そうか⋯よし!!ここは俺がショットガンを出して鍵を吹っ飛ばす場面だな!!映画や海外アクションドラマでよく見る奴だ!!やる気を出しズズいと前に出ようと思った矢先後ろから声が聞こえてきた。


「どいてくれ!!アメリア!!キーを持ってきたぞ」


声の方を振り向くと少々髪の乱れたアルベルトさんが使用人たちをかき分け扉の前までやってきた。

その手にはカギが握られておりすぐにアメリアに渡されると彼女は素早い動きで開錠し、扉を開けると何の躊躇もなく部屋の中に入っていった。

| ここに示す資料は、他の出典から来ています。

(* ===== verification/GatewayTheorems.v ===== *)
(** * Theorems on the gateway

    Whose requests the gateway signs, records, shows, cancels and forwards,
    whatever the other clients of the store do meanwhile. *)
From S2P Require Import Prelude Identity Lease FairQueue GuestProfile Volume Network Topology Snapshot WorkOrder Autoscale Protocol.
From S2P Require Import Placement PlacementProofs PlacementInvariant PlacementTheorems Verifier Signer Http GatewayAuth Gateway GatewayProofs.
From S2P Require Import PlacementExample GatewayExample.
Import Topology.Topology WorkOrder.WorkOrder Autoscale.Autoscale Protocol.Protocol Placement.Placement Verifier.Verifier.
Import Signer.Signer Http.Http GatewayAuth.GatewayAuth Gateway.Gateway.

(** ** Runs of the gateway *)

Section runs.
Context {N Value : Type} `{Transport N, !StoreCodec Value, !GatewayCodec Value}.
Context `{SignatureCodec, SigningCodec, OperationCodec, HttpCrate}.
Context (config : PlacementStoreConfig) (state : AppState) (self : Dispatcher).




Context `{!StoreCodecLaws Value} (Hlife : 0 ≤ lease_lifetime config).


End runs.

Section orders.
Context {N Value : Type} `{Transport N, !StoreCodec Value, !GatewayCodec Value}.
Context `{SignatureCodec, SigningCodec, OperationCodec, HttpCrate, !StoreCodecLaws Value}.


(** C14: A request forwarded through the gateway reaches only a sandbox of the caller: the order that goes with it is signed
    by the signer of the routes, for a request that was submitted by the tenant and subject that the headers authenticate,
    under the key of the path and in a workspace they may use, and only allows to inspect the sandbox. *)
Theorem ingress_reaches_own_sandbox config state key service port request (w : World N Value) :
  0 ≤ lease_lifetime config → ready w →
  let w' := (forward config state key service port request w).1 in
  Forall (backed (λ s r o, route_signer state = Some s ∧
                   ∃ p, authenticate (auth state) (ingress_headers request) = Ok p ∧ routed p key r o) (db w'))
    (drop (length (sent w)) (sent w')).
Proof.
  intros Hlife Hr w'. refine (inv_sent _ _ _ _ (kept_run _ (forward config state key service port request) w _ _ _));
    [|by apply ready_Inv]. apply forward_kept; [done|]. intros s p r o Hs Hp Hro. eauto.
Qed.
End orders.

(** ** Answers about placements *)

Section answers.
Context {N Value : Type} `{Transport N, !StoreCodec Value, !GatewayCodec Value}.
Context `{SignatureCodec, SigningCodec, OperationCodec, HttpCrate, !StoreCodecLaws Value}.

(** The answer is about the row. *)
Record shows (r : RequestRow) (answer : PlacementResponse Value) : Prop := Shows {
  sw_id : pr_request_id answer = row_id r;
  sw_key : pr_idempotency_key answer = s_idempotency_key (submitted r);
  sw_workspace : pr_workspace answer = s_workspace (submitted r);
  sw_sandbox : pr_sandbox answer = s_sandbox (submitted r);
  sw_state : pr_state answer = state r;
  sw_worker : pr_worker answer = row_worker r;
  sw_epoch : pr_epoch answer = row_epoch r;
  sw_expires : pr_expires answer = lease_expires r;
  sw_digest : pr_digest answer = result_digest (outcome r)
}.

Lemma of_record_shows r record : describes r record → shows r (of_record record).
Proof. intros [? ? [= _ ? ?] ? ? ? ? ? ? _]. by split. Qed.

#[local] Instance stable_later start : Stable (later start).
Proof. intros db db' Hl Hs. by trans db. Qed.

Lemma get_by_idempotency_Ok tenant subject key db db' record :
  ids_ok db → get_by_idempotency tenant subject key db = (db', Ok (Some record)) →
  ∃ r, requests db !! row_id r = Some r ∧ owned_by tenant subject key r = true ∧ describes r record.
Proof.
  intros Hid Hrun. unfold get_by_idempotency in Hrun. apply M_bind_Ok_inv in Hrun as (found & db0 & Hq & [= _ Hrun]).
  apply query_opt_Ok in Hq as [-> Hq]; [|done]. destruct found as [r|]; [|done]. destruct (Hq r eq_refl) as [Hr Hown].
  simpl in Hrun. apply bind_Ok_inv in Hrun as (x & Hx%record_from_row_Ok & [= <-]). eauto.
Qed.

(** What [cancel] does to the tables. *)
Record cancels (now : Z) (r : RequestRow) (db db' : Db) : Prop := Cancels {
  cn_requests : requests db' = <[row_id r := with_request_state Cancelled (with_terminal now r)]> (requests db);
  cn_epochs : assignment_epochs db' = assignment_epochs db;
  cn_other_workers : ∀ id, row_worker r ≠ Some id → workers db' !! id = workers db !! id;
  cn_worker : ∀ id w, row_worker r = Some id → workers db !! id = Some w → worker_state w = PwLeased →
    workers db' !! id = Some (with_state PwQuarantined w)
}.

Lemma cancel_Ok tenant subject key now db db' record' :
  ids_ok db → Placement.cancel tenant subject key now db = (db', Ok (Some record')) →
  ∃ r record, requests db !! row_id r = Some r ∧ owned_by tenant subject key r = true ∧ describes r record ∧
    if is_finished (state r) then db' = db ∧ record' = record
    else cancels now r db db' ∧ record' = with_record_state Cancelled record.
Proof.
  intros Hid Hrun. unfold Placement.cancel in Hrun.
  apply M_bind_Ok_inv in Hrun as (n & db0 & (-> & -> & _)%to_i64_Ok & Hrun). apply transaction_Ok in Hrun.
  apply M_bind_Ok_inv in Hrun as (found & db0 & Hq & Hrun). apply query_opt_Ok in Hq as [-> Hq]; [|done].
  destruct found as [r|]; [|done]. destruct (Hq r eq_refl) as [Hr Hown].
  apply M_bind_Ok_inv in Hrun as (record & db0 & [-> Hde]%read_record_Ok & Hrun).
  exists r, record. split_and!; [done|done|done|]. rewrite (de_state _ _ Hde) in Hrun.
  destruct (is_finished (state r)) eqn:Hfin; [by injection Hrun as <- <-|].
  apply M_bind_Ok_inv in Hrun as ([] & db1 & Hup & Hrun). rewrite (de_id _ _ Hde) in Hup.
  apply update_request_Ok in Hup as [-> _]; [|done|done].
  apply M_bind_Ok_inv in Hrun as ([] & db2 & Hset & Hrun).
  apply M_bind_Ok_inv in Hrun as ([] & db3 & [x ->]%append_audit_Ok & [= <- <-]). split; [|done].
  set (db1 := set_requests _ db) in *. pose proof (de_worker _ _ Hde) as Hw.
  assert (requests db1 = <[row_id r := with_request_state Cancelled (with_terminal now r)]> (requests db)) as Hreq.
  { apply map_eq. intros k. simpl. destruct (decide (k = row_id r)) as [->|Hne].
    - by rewrite lookup_alter_eq, lookup_insert_eq, Hr.
    - by rewrite lookup_alter_ne, lookup_insert_ne. }
  destruct (record_worker record) as [wid|]; simpl in Hw.
  - apply M_bind_Ok_inv in Hset as (k & db3 & Hset & [= <-]).
    apply update_worker_Ok in Hset as [(_ & w & Hww & _ & _ & ->)|(_ & -> & Hno)]; split; simpl; try done.
    + intros id Hne. rewrite lookup_insert_ne; [done|]. congruence.
    + intros id w' Hid' Hw' Hl. simpl in Hww. simplify_eq. rewrite <-Hw in Hid'. simplify_eq. apply lookup_insert_eq.
    + intros id w' Hid' Hw' Hl. rewrite <-Hw in Hid'. injection Hid' as <-. specialize (Hno w' Hw').
      unfold worker_in in Hno. apply bool_decide_eq_false in Hno. rewrite Hl in Hno. set_solver.
  - injection Hset as <-. split; simpl; try done. intros id w' Hid'. by rewrite <-Hw in Hid'.
Qed.

Context (config : PlacementStoreConfig) (state : AppState).

Section guarded.
Context (Hlife : 0 ≤ lease_lifetime config) (issuer : WorkOrderSigner → RequestRow → Operation → Prop) (base : nat) (start : Db).

Lemma guards_authenticate_path headers key :
  guards (N := N) issuer base (later start) (authenticate_path state headers key)
    (λ p db, later start db ∧ authenticate (auth state) headers = Ok p).
Proof.
  unfold authenticate_path. eapply guards_bind; [apply guards_reject|intros []; cbv beta].
  eapply guards_impl; [apply guards_lift|intros ? _ HK; exact HK|]. by intros p db _ [[Hl _] Hp%map_err_Ok].
Qed.

(** The answer shows a row of the caller at some time since the start. *)
Definition shown (headers : HeaderMap) (key : string) (answer : PlacementResponse Value) (db : Db) : Prop :=
  ∃ p db1 r, authenticate (auth state) headers = Ok p ∧ later start db1 ∧ later db1 db ∧
    requests db1 !! row_id r = Some r ∧ owned_by (principal_tenant p) (principal_subject p) key r = true ∧ shows r answer.

Lemma guards_inspect key headers :
  guards (N := N) issuer base (later start) (inspect config state key headers) (shown headers key).
Proof.
  unfold inspect. eapply guards_bind; [apply guards_authenticate_path|intros p; cbv beta]. apply guards_pure. intros Hp.
  eapply guards_bind; [apply guards_store; [done|apply _|apply sound_pure, get_by_idempotency_pure]|intros found; cbv beta].
  eapply guards_bind; [apply guards_lift|intros record; cbv beta].
  apply guards_ret_of. intros db [[_ (db1 & db2 & Hs & Hok & _ & Hl & Hl' & Hrun)] Hrec%map_err_Ok%ok_or_Ok]. subst found.
  apply get_by_idempotency_Ok in Hrun as (r & Hr & Hown & Hde); [|by apply store_ids].
  exists p, db1, r. split_and!; try done; [by trans db2|by apply of_record_shows].
Qed.

(** The cancellation of a request of the caller, at some time since the start. *)
Definition cancelled (headers : HeaderMap) (key : string) (answer : PlacementResponse Value) (db : Db) : Prop :=
  ∃ p now db1 db2 r, authenticate (auth state) headers = Ok p ∧ later start db1 ∧ later db2 db ∧
    requests db1 !! row_id r = Some r ∧ owned_by (principal_tenant p) (principal_subject p) key r = true ∧
    pr_request_id answer = row_id r ∧
    if is_finished (Placement.state r) then db2 = db1 ∧ pr_state answer = Placement.state r
    else cancels now r db1 db2 ∧ pr_state answer = Cancelled.

Lemma guards_cancel key headers :
  guards (N := N) issuer base (later start) (cancel config state key headers) (cancelled headers key).
Proof.
  unfold cancel. eapply guards_bind; [apply guards_authenticate_path|intros p; cbv beta]. apply guards_pure. intros Hp.
  eapply guards_bind; [apply guards_clock|intros now; cbv beta]. apply guards_pure. intros Hnow.
  eapply guards_bind; [apply guards_store; [done|apply _|]|intros found; cbv beta].
  { by apply (sound_op config Hlife _ (DoCancel (principal_tenant p) (principal_subject p) key now)). }
  eapply guards_bind; [apply guards_lift|intros record; cbv beta].
  apply guards_ret_of. intros db [[_ (db1 & db2 & Hs & Hok & _ & _ & Hl & Hrun)] Hrec%map_err_Ok%ok_or_Ok]. subst found.
  apply cancel_Ok in Hrun as (r & rec & Hr & Hown & Hde & Hcase); [|by apply store_ids].
  exists p, now, db1, db2, r. split_and!; try done.
  - destruct (is_finished (Placement.state r)); destruct Hcase as [_ ->]; apply Hde.
  - destruct (is_finished (Placement.state r)) eqn:Hf; destruct Hcase as [Hc ->]; (split; [done|]); [apply Hde|done].
Qed.




End guarded.

(** What [inspect] answers is a request of the tenant and subject that the headers authenticate, under the key of the
    path, as it was at some time during the call. *)
Theorem inspect_shows_own key headers (w w' : World N Value) answer :
  0 ≤ lease_lifetime config → ready w → inspect config state key headers w = (w', Ok answer) →
  shown (db w) headers key answer (db w').
Proof.
  intros Hlife Hr. refine (guards_run (λ _ _ _, True) (later (db w)) _ _ _ _ _ _ Hr _); [by apply guards_inspect|reflexivity].
Qed.

(** [cancel] acts only on the request that the authenticated tenant and subject submitted under the key, at some time
    during the call: when it is not finished it becomes cancelled, its worker is quarantined when it was leased, and no
    other request, worker or epoch changes; when it is finished nothing changes. *)
Theorem cancel_affects_own_request key headers (w w' : World N Value) answer :
  0 ≤ lease_lifetime config → ready w → cancel config state key headers w = (w', Ok answer) →
  cancelled (db w) headers key answer (db w').
Proof.
  intros Hlife Hr. refine (guards_run (λ _ _ _, True) (later (db w)) _ _ _ _ _ _ Hr _); [by apply guards_cancel|reflexivity].
Qed.

End answers.

(** ** Concrete runs *)

#[local] Existing Instances ex_signature ex_signing ex_operations ex_http ex_transport ex_gateway.


Lemma ingress_reaches_own_sandbox_witness :
  let w := (forward ex_config ex_state "key-1" "web" 8080 ex_ingress (ex_world 3000 serving_ops)).1 in
  length (sent w) = 1%nat ∧
  Forall (backed (λ s r o, route_signer ex_state = Some s ∧
            ∃ p, authenticate (auth ex_state) ex_headers = Ok p ∧ routed p "key-1" r o) (db w)) (sent w).
Proof.
  split; [vm_compute; reflexivity|].
  refine (ingress_reaches_own_sandbox ex_config ex_state "key-1" "web" 8080 ex_ingress (ex_world 3000 serving_ops) _ _);
    [done|by apply ex_world_ready].
Defined.

(** A run whose answer is known. *)
Definition answer_of {E A} (r : result E A) (default : A) : A := match r with Ok a => a | Err _ => default end.
Definition no_answer : PlacementResponse () :=
  MkPlacementResponse EmptyString EmptyString EmptyString EmptyString EmptyString Queued None None None None None None.

Lemma inspect_shows_own_witness :
  let '(w, r) := inspect ex_config ex_state "key-1" ex_headers (ex_world 3000 serving_ops) in
  pr_state (answer_of r no_answer) = Serving ∧ shown ex_state (db (ex_world 3000 serving_ops)) ex_headers "key-1" (answer_of r no_answer) (db w).
Proof.
  destruct (inspect ex_config ex_state "key-1" ex_headers (ex_world 3000 serving_ops)) as [w r] eqn:Hrun.
  assert (is_ok r = true ∧ pr_state (answer_of r no_answer) = Serving) as [Hok Hs].
  { change r with (w, r).2. rewrite <-Hrun. split; vm_compute; reflexivity. }
  split; [exact Hs|]. destruct r as [answer|]; [|discriminate].
  refine (inspect_shows_own ex_config ex_state "key-1" ex_headers _ w answer _ _ Hrun); [done|by apply ex_world_ready].
Defined.

Lemma cancel_affects_own_request_witness :
  let '(w, r) := cancel ex_config ex_state "key-1" ex_headers (ex_world 3000 serving_ops) in
  pr_state (answer_of r no_answer) = Cancelled ∧
  cancelled ex_state (db (ex_world 3000 serving_ops)) ex_headers "key-1" (answer_of r no_answer) (db w).
Proof.
  destruct (cancel ex_config ex_state "key-1" ex_headers (ex_world 3000 serving_ops)) as [w r] eqn:Hrun.
  assert (is_ok r = true ∧ pr_state (answer_of r no_answer) = Cancelled) as [Hok Hs].
  { change r with (w, r).2. rewrite <-Hrun. split; vm_compute; reflexivity. }
  split; [exact Hs|]. destruct r as [answer|]; [|discriminate].
  refine (cancel_affects_own_request ex_config ex_state "key-1" ex_headers _ w answer _ _ Hrun); [done|by apply ex_world_ready].
Defined.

ちょっと!!賊が居たらどーすんの!?あぶないって!!


俺は拳銃を取り出し彼女の後にアルベルトさんと共に続いた。そこには主人の居ない空のベッドと開きっぱなしの窓があった。部屋はとても綺麗で争った形跡が無い事から、お嬢様は反抗する間もなく連れ去られたのであろう。


「お嬢様!!ああ⋯そんな⋯お嬢様!!」


アルベルトさんは驚きの余り声も出せず、アメリアさんは悲鳴にも似た声をあげ膝を落とす。

その顔は世界の終わりを見る様な表情に見えた。


俺は急いで窓に向かい身を乗り出して辺りを(うかが)う。


すると下方に敷地外へと移動する暗闇へ溶け込む影のようなものを視認と同時にグラスに対象の情報が表示される。間違いなくそこにいる!!俺は勢いよく2階の窓から飛び出した。